In DPDR, reality testing is preserved — the person knows the experiences aren't real — which separates it from psychosis.

First-line treatments

Psychotherapy

Psychoeducation, grounding techniques, and cognitive and psychodynamic approaches that reduce the threat appraisal and avoidance maintaining the dissociation.

Treating co-occurring anxiety/depression

Because anxiety and depression frequently drive or worsen DPDR, treating them (e.g., with SSRIs and therapy) often reduces the dissociation.

Stress and trigger management

Identifying and reducing stressors, sleep deprivation, and substances (including cannabis) that precipitate episodes.

Lamotrigine (selected cases)

Has limited supporting evidence, mainly as an add-on; not a reliable monotherapy.

When standard treatments fail

When DPDR persists, care intensifies the psychotherapy (trauma-informed where relevant), optimizes treatment of co-occurring anxiety and depression, and may trial adjuncts such as lamotrigine that have limited evidence. Notably, the escalation pathway does not include dissociative agents like ketamine — introducing more dissociation runs counter to the goal of treatment.

Where ketamine fits

This is a case where ketamine's mechanism is the problem rather than the solution. Ketamine reliably produces dissociation, depersonalization, and derealization as acute effects — these are core to the ketamine experience and were characterized in classic human studies.¹ For someone whose primary suffering is a chronic, unwanted dissociative state, deliberately inducing more dissociation is at best counter-therapeutic and at worst distressing or destabilizing.
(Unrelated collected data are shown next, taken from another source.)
(** More fuel does not change what the loop returns. *)
Lemma walk_until_fuel_mono fuel fuel' next cyc res :
  walk_until stop fuel sol next cyc = Returned res → (fuel ≤ fuel')%nat →
  walk_until stop fuel' sol next cyc = Returned res.
Proof.
  revert fuel' next cyc. induction fuel as [|fuel IH]; intros fuel' next cyc; [done|].
  intros Hw Hle. destruct fuel' as [|fuel']; [lia|]. simpl in *.
  case_bool_decide; [|done]. destruct (sol !! next); [|done].
  apply IH; [done|lia].
Qed.

(** What the loop returns is closed into the cycle through [stop]. *)
Lemma close_cycle_until start res :
  until_inv start stop res →
  close_cycle res = Returned (res ++ [(stop, start)])
  ∧ res ≠ []
  ∧ Forall (linked sol) (res ++ [(stop, start)])
  ∧ (res ++ [(stop, start)]).*2 = rotate1 ((res ++ [(stop, start)]).*1)
  ∧ NoDup ((res ++ [(stop, start)]).*1)
  ∧ Forall (λ v, v ∈ N) ((res ++ [(stop, start)]).*1)
  ∧ last ((res ++ [(stop, start)]).*1) = Some stop.
Proof.
  intros [Hl Hc Hnd Hs HN _].
  assert (res ≠ []) as Hne.
  { intros ->. simpl in Hc. simplify_eq. by apply sol_irrefl in Hs. }
  split_and!.
  - unfold close_cycle.
    assert (∃ h, head res = Some h ∧ h.1 = start) as (h & Hhead & Hh).
    { destruct res as [|h r]; [done|]. exists h. split; [done|].
      simpl in Hc. by injection Hc. }
    assert (∃ l, last res = Some l ∧ l.2 = stop) as (l & Hlast & Hl2).
    { destruct (last res) as [l|] eqn:Hlast; [|by apply last_None in Hlast].
      exists l. split; [done|]. apply last_Some in Hlast as (r' & ->).
      rewrite !fmap_app in Hc. simpl in Hc.
      change (start :: r'.*2 ++ [l.2]) with ((start :: r'.*2) ++ [l.2]) in Hc.
      by apply app_inj_tail in Hc as [_ ?]. }
    by rewrite Hhead, Hlast, Hh, Hl2.
  - done.
  - apply Forall_app. split; [done|]. by apply Forall_singleton.
  - rewrite !fmap_app. simpl. by rewrite <-Hc.
  - rewrite fmap_app. simpl. apply NoDup_cons in Hnd as [Hd Hnd].
    apply NoDup_app. split_and!; [done| |apply NoDup_singleton].
    by intros v Hv ->%list_elem_of_singleton.
  - rewrite fmap_app. simpl. apply Forall_cons in HN as [Hd HN].
    apply Forall_app. split; [done|]. by apply Forall_singleton.
  - rewrite fmap_app. simpl. apply last_snoc.
Qed.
There is no established evidence base for ketamine in DPDR, and the evidence-based approach is psychotherapy plus treating co-occurring anxiety and depression, with lamotrigine as a limited adjunct.² ³ For these reasons ketamine is not appropriate here.

Where this fits with Tovani

Tovani does not treat depersonalization/derealization disorder. Beyond the lack of evidence, ketamine's dissociative effect is specifically the wrong direction for someone whose core problem is unwanted dissociation. More broadly, a strong or distressing dissociative reaction to ketamine is one of the experiences our screening and preparation watch for in any patient. The right care for DPDR is psychotherapy and treatment of any co-occurring anxiety or depression — and we'd point you there.

Frequently asked

Could ketamine help my depersonalization?
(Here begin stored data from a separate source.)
Lemma elem_of_sort_words (words : list str) (w : str) :
  w ∈ sort_words words ↔ w ∈ words.
Proof. by rewrite sort_words_perm. Qed.

Lemma elem_of_sorted (s : gset str) (w : str) : w ∈ sorted s ↔ w ∈ s.
Proof. unfold sorted. by rewrite elem_of_sort_words, elem_of_elements. Qed.

Lemma NoDup_sorted (s : gset str) : NoDup (sorted s).
Proof. unfold sorted. rewrite sort_words_perm. apply NoDup_elements. Qed.

Lemma separate_words_ext (ws1 ws2 : list str) :
  (∀ w, w ∈ ws1 ↔ w ∈ ws2) → separate_words ws1 = separate_words ws2.
Proof.
  intros Hsame. apply index_eq.
  - intros k. rewrite !is_Some_separate_words. by setoid_rewrite Hsame.
  - intros k w. rewrite !elem_of_separate_words. by setoid_rewrite Hsame.
Qed.

Lemma main_is_Some (words : list str) :
  is_Some (main words) ↔ Forall (λ w, has_kanji w = true) words.
Proof.
  unfold main.
  rewrite <- (sort_words_perm words) at 3.
  rewrite <- Forall_self_gathered.
  destruct (relate_words_cases (sort_words words)
              (separate_words (sort_words words)))
    as [[Hall (r & -> & _)] | [Hnot ->]]; simpl.
  - split; eauto.
  - split; [by intros [? [=]] | done].
Qed.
No — and it could make things harder. Ketamine reliably causes dissociation, depersonalization, and derealization as acute effects. For someone whose core problem is an unwanted chronic dissociative state, deliberately inducing more of it is counter-therapeutic. There's no evidence base for ketamine in DPDR.
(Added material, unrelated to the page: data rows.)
Lemma crossover_rows_witness :
  ∃ child s',
    crossover plains_grid plains_grid (plains_state 0 0) = Ok (child, s') ∧
    tape s' = tape (plains_state 0 0) ∧
    wf (heap s') child ∧
    (∀ y, 0 <= y < MAP_HEIGHT / 2 →
       view (heap s') child !! Z.to_nat y =
       view (heap (plains_state 0 0)) plains_grid !! Z.to_nat y) ∧
    (∀ y, MAP_HEIGHT / 2 <= y < MAP_HEIGHT →
       view (heap s') child !! Z.to_nat y =
       view (heap (plains_state 0 0)) plains_grid !! Z.to_nat y).
Proof.
  apply (crossover_rows plains_grid plains_grid (plains_state 0 0));
    apply wf_full, wfb_wf; vm_compute; reflexivity.
Defined.

(** * Whole-program reasoning *)

Lemma safe_weaken {A} (P P' : state → Prop) (c : M A)
    (Q Q' : state → A → state → Prop) :
  safe P c Q → (∀ s, P' s → P s) → (∀ s a s', P' s → Q s a s' → Q' s a s') →
  safe P' c Q'.
Proof.
  intros Hc HP HQ s Hs. specialize (Hc s (HP s Hs)).
  destruct (c s) as [[a s']| |]; [|done..]. by apply HQ.
Qed.

Lemma safe_ret {A} (P : state → Prop) (a : A) (Q : state → A → state → Prop) :
  (∀ s, P s → Q s a s) → safe P (ret a) Q.
Proof. intros HQ s Hs. simpl. by apply HQ. Qed.

Lemma safe_bind {A B} (P : state → Prop) (c : M A) (k : A → M B)
    (Q1 : state → A → state → Prop) (Q : state → B → state → Prop) :
  safe P c Q1 →
  (∀ s0 a, P s0 → safe (λ s1, Q1 s0 a s1) (k a) (λ _ b s2, Q s0 b s2)) →
  safe P (bind c k) Q.
Proof.
  intros Hc Hk s Hs. unfold bind. specialize (Hc s Hs).
  destruct (c s) as [[a s1]| |]; [|done..].
  exact (Hk s a Hs s1 Hc).
Qed.

Lemma safe_for_fold {A B} (I : list A → B → state → Prop) (l : list A)
    (body : A → B → M B) (acc0 : B) :
  (∀ done a rest acc, l = done ++ a :: rest →
     safe (I done acc) (body a acc) (λ _ acc' s', I (done ++ [a]) acc' s')) →
  safe (I [] acc0) (for_fold l body acc0) (λ _ acc s', I l acc s').
Proof.
  intros Hstep.
  assert (Hgen : ∀ rest done acc, l = done ++ rest →
            safe (I done acc) (for_fold rest body acc) (λ _ acc' s', I l acc' s')).
  { induction rest as [|a rest IH]; intros done acc Hl.
    - simpl. apply safe_ret. intros s Hs. by rewrite Hl, app_nil_r.
    - simpl. eapply safe_bind; [by apply (Hstep done a rest)|].
      intros s0 acc' _. simpl. apply (IH (done ++ [a])). by rewrite <- app_assoc. }
  by apply (Hgen l []).
Qed.

Lemma acts_safe {A} g (c : M A) R :
  acts g c R →
  safe (λ s, wf (heap s) g) c (λ s a s',
    wf (heap s') g ∧ length (heap s') = length (heap s) ∧
    (∀ l, l ∉ g → heap s' !! l = heap s !! l) ∧
    R (view (heap s) g) a (view (heap s') g)).
Proof. intros Hc s Hwf. exact (Hc s Hwf). Qed.

Lemma reads_safe {A} g (c : M A) f :
  reads g c f →
  safe (λ s, wf (heap s) g) c (λ s a s', s' = s ∧ a = f (view (heap s) g)).
Proof. intros Hc s Hwf. by rewrite (Hc s (wf_full _ _ Hwf)). Qed.

(** Writing to a map made of new lists keeps the older lists. *)
Lemma extends_frame h0 h h' g :
  extends h0 h →
  Forall (λ l, (length h0 <= l)%nat) g →
  (∀ l, l ∉ g → h' !! l = h !! l) →
  extends h0 h'.
Proof.
  intros Hext Hnew Hframe l row Hl.
  rewrite Hframe; [by apply Hext|].
  intros Hin. rewrite Forall_forall in Hnew.
  apply list_elem_of_In, Hnew in Hin. apply lookup_lt_Some in Hl. lia.
Qed.

Lemma good_extends h0 h population :
  good h0 population → extends h0 h → good h population.
Proof.
  intros Hgood Hext. eapply Forall_impl; [|exact Hgood].
  intros g Hwf. by eapply wf_extends.
Qed.

Lemma view_extends_wf h0 h g : wf h0 g → extends h0 h → view h g = view h0 g.
Proof. intros (_ & Hval & _) Hext. by apply view_extends. Qed.

Lemma fresh_rows h rows :
  length rows = Z.to_nat MAP_HEIGHT →
  Forall (λ row, length row = Z.to_nat MAP_WIDTH) rows →
  fresh_map h (h ++ rows) (seq (length h) (Z.to_nat MAP_HEIGHT)).
Proof.
  intros Hlen Hrows. split; [apply extends_app|]. split.
  - split; [apply NoDup_seq|]. split.
    + apply Forall_forall. intros l Hl%list_elem_of_In%elem_of_seq.
      rewrite length_app. lia.
    + pose proof (view_fresh h rows) as Hview. rewrite Hlen in Hview.
      rewrite Hview. done.
  - apply Forall_forall. intros l Hl%list_elem_of_In%elem_of_seq. lia.
Qed.

Lemma fresh_map_frame h0 h h' g :
  fresh_map h0 h g → wf h' g → (∀ l, l ∉ g → h' !! l = h !! l) →
  fresh_map h0 h' g.
Proof.
  intros (Hext & _ & Hnew) Hwf Hframe. split; [|done].
  by eapply extends_frame.
Qed.

Lemma fresh_map_trans h0 h1 h2 g :
  extends h0 h1 → fresh_map h1 h2 g → fresh_map h0 h2 g.
Proof.
  intros Hext (Hext' & Hwf & Hnew). split; [by eapply extends_trans|].
  split; [done|]. eapply Forall_impl; [|exact Hnew]. simpl. intros l Hl.
  assert (length h0 <= length h1)%nat; [|lia].
  destruct (decide (length h0 <= length h1)%nat) as [|Hgt]; [done|].
  destruct (lookup_lt_is_Some_2 h0 (length h1)) as [row Hrow]; [lia|].
  apply Hext, lookup_lt_Some in Hrow. lia.
Qed.

Lemma generate_random_map_spec :
  safe (λ _, True) generate_random_map
    (λ s g s', fresh_map (heap s) (heap s') g).
Proof.
  intros s0 _. unfold generate_random_map.
  pose (I := λ (done : list Z) (m : list nat) (s : state),
    ∃ rows, heap s = heap s0 ++ rows ∧ m = seq (length (heap s0)) (length rows) ∧
            length rows = length done ∧
            Forall (λ row, length row = Z.to_nat MAP_WIDTH) rows).
  assert (Hloop : safe (I [] []) (for_fold (range MAP_HEIGHT) (λ y m,
            row <- for_fold (range MAP_WIDTH) (λ x row,
              if (x =? 0) || (x =? MAP_WIDTH - 1) || (y =? 0) || (y =? MAP_HEIGHT - 1)
              then ret (row ++ [MOUNTAIN])
              else t <- randint 0 3 ;; ret (row ++ [t])) [] ;;
            l <- alloc row ;;
            ret (m ++ [l])) []) (λ _ m s', I (range MAP_HEIGHT) m s')).
  { apply safe_for_fold. intros dy y rest m Hy.
    eapply safe_bind.
    - eapply safe_weaken;
        [|intros s Hs; exact (conj Hs (eq_refl (length (@nil Z))))
         |intros s a s' _ H; exact H].
      apply (safe_for_fold (λ (dx : list Z) (row : list Z) (s : state),
               I dy m s ∧ length row = length dx)).
      intros dx x rest' row Hx.
      destruct ((x =? 0) || (x =? MAP_WIDTH - 1) || (y =? 0) || (y =? MAP_HEIGHT - 1)).
      + apply safe_ret. intros s [HI Hrow]. split; [done|].
        rewrite !length_app. simpl. lia.
      + intros [h t] [HI Hrow]. unfold bind, randint, bind, draw. simpl.
        destruct t as [|r t]; [done|]. simpl. split; [done|].
        rewrite !length_app. simpl. lia.
    - intros s1 row _ [h t] [(rows & Hh & Hm & Hlen & Hrows) Hrow].
      simpl in *. exists (rows ++ [row]). subst h.
      rewrite <- app_assoc. split; [done|]. rewrite !length_app. simpl.
      split_and!.
      + rewrite Hm, seq_app. done.
      + clear -Hlen. lia.
      + apply Forall_app. split; [done|]. apply Forall_singleton.
        exact Hrow. }
  assert (HI0 : I [] [] s0).
  { clear Hloop. exists []. rewrite app_nil_r.
    split_and!; [reflexivity..|constructor]. }
  specialize (Hloop s0 HI0).
  destruct (for_fold _ _ _ s0) as [[g s']| |]; [|done..].
  destruct Hloop as (rows & Hh & -> & Hlen & Hrows).
  unfold range in Hlen. rewrite length_seqZ in Hlen.
  rewrite Hh, Hlen. by apply fresh_rows.
Qed.

Lemma new_individual_spec :
  safe (λ _, True) new_individual (λ s g s', fresh_map (heap s) (heap s') g).
Proof.
  intros s _. unfold new_individual, bind.
  pose proof (generate_random_map_spec s I) as Hgen.
  destruct (generate_random_map s) as [[g s1]| |]; [|done..].
  pose proof (enforcer_pass_spec false g s1 (proj1 (proj2 Hgen))) as Hpass.
  destruct (enforcer_pass false g s1) as [[u s2]| |]; [|done..].
  destruct Hpass as (Hwf & _ & Hframe & _). simpl.
  by eapply fresh_map_frame.
Qed.

Lemma mutate_fresh h0 g :
  safe (λ s, fresh_map h0 (heap s) g) (mutate g)
    (λ _ r s', r = g ∧ fresh_map h0 (heap s') g).
Proof.
  intros s Hfresh.
  pose proof (mutate_spec g s (proj1 (proj2 Hfresh))) as Hmut.
  destruct (mutate g s) as [[r s']| |]; [|done..].
  destruct Hmut as (Hwf & _ & Hframe & -> & _).
  split; [done|]. by eapply fresh_map_frame.
Qed.

Lemma choice_spec {A} (l : list A) :
  l ≠ [] →
  safe (λ _, True) (choice l) (λ s a s', heap s' = heap s ∧ a ∈ l).
Proof.
  intros Hl [h t] _. destruct l as [|a0 l0]; [done|].
  unfold choice, bind, draw. simpl tape.
  destruct t as [|r t]; [done|]. cbn [heap].
  set (l := a0 :: l0).
  assert (Hlt : (Z.to_nat (r mod Z.of_nat (length l)) < length l)%nat).
  { pose proof (Z.mod_pos_bound r (Z.of_nat (length l))). simpl in *. lia. }
  destruct (lookup_lt_is_Some_2 l _ Hlt) as [a Ha]. rewrite Ha. simpl.
  split; [done|]. by eapply list_elem_of_lookup_2.
Qed.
What actually treats depersonalization/derealization?

Psychotherapy — psychoeducation, grounding, and cognitive or psychodynamic work — plus treating any co-occurring anxiety or depression, which often drive the dissociation. Lamotrigine has limited supporting evidence as an add-on. Reducing stress, poor sleep, and cannabis helps too.

Is depersonalization a form of psychosis?

No. In DPDR, reality testing stays intact — you know the experiences are subjective and not literally real. That preserved insight is exactly what separates it from psychosis, and it's an important distinction for getting the right treatment.

Does Tovani treat this?

No. Ketamine's dissociative effect is the wrong tool for a disorder of unwanted dissociation, and there's no evidence for it here. The right care is psychotherapy and treatment of co-occurring anxiety or depression, and we'd point you to that rather than offer something that could worsen the symptom.

References

  1. Krystal JH et al. 1994, Archives of General Psychiatry Characterized subanesthetic ketamine's acute dissociative, depersonalization, and derealization effects in humans. (PMID 8122957)
  2. Sierra M & Phillips ML 2003, Journal of Psychopharmacology Placebo-controlled crossover trial of lamotrigine in depersonalization disorder. (PMID 12680746)
  3. Sierra M 2008, Expert Review of Neurotherapeutics Review of pharmacological approaches to depersonalization disorder. (PMID 18088198)

Last reviewed by Dr. Ben Soffer, DO on June 2, 2026. This page is educational and not a substitute for clinical evaluation. A physician determines whether ketamine therapy is appropriate for your specific situation.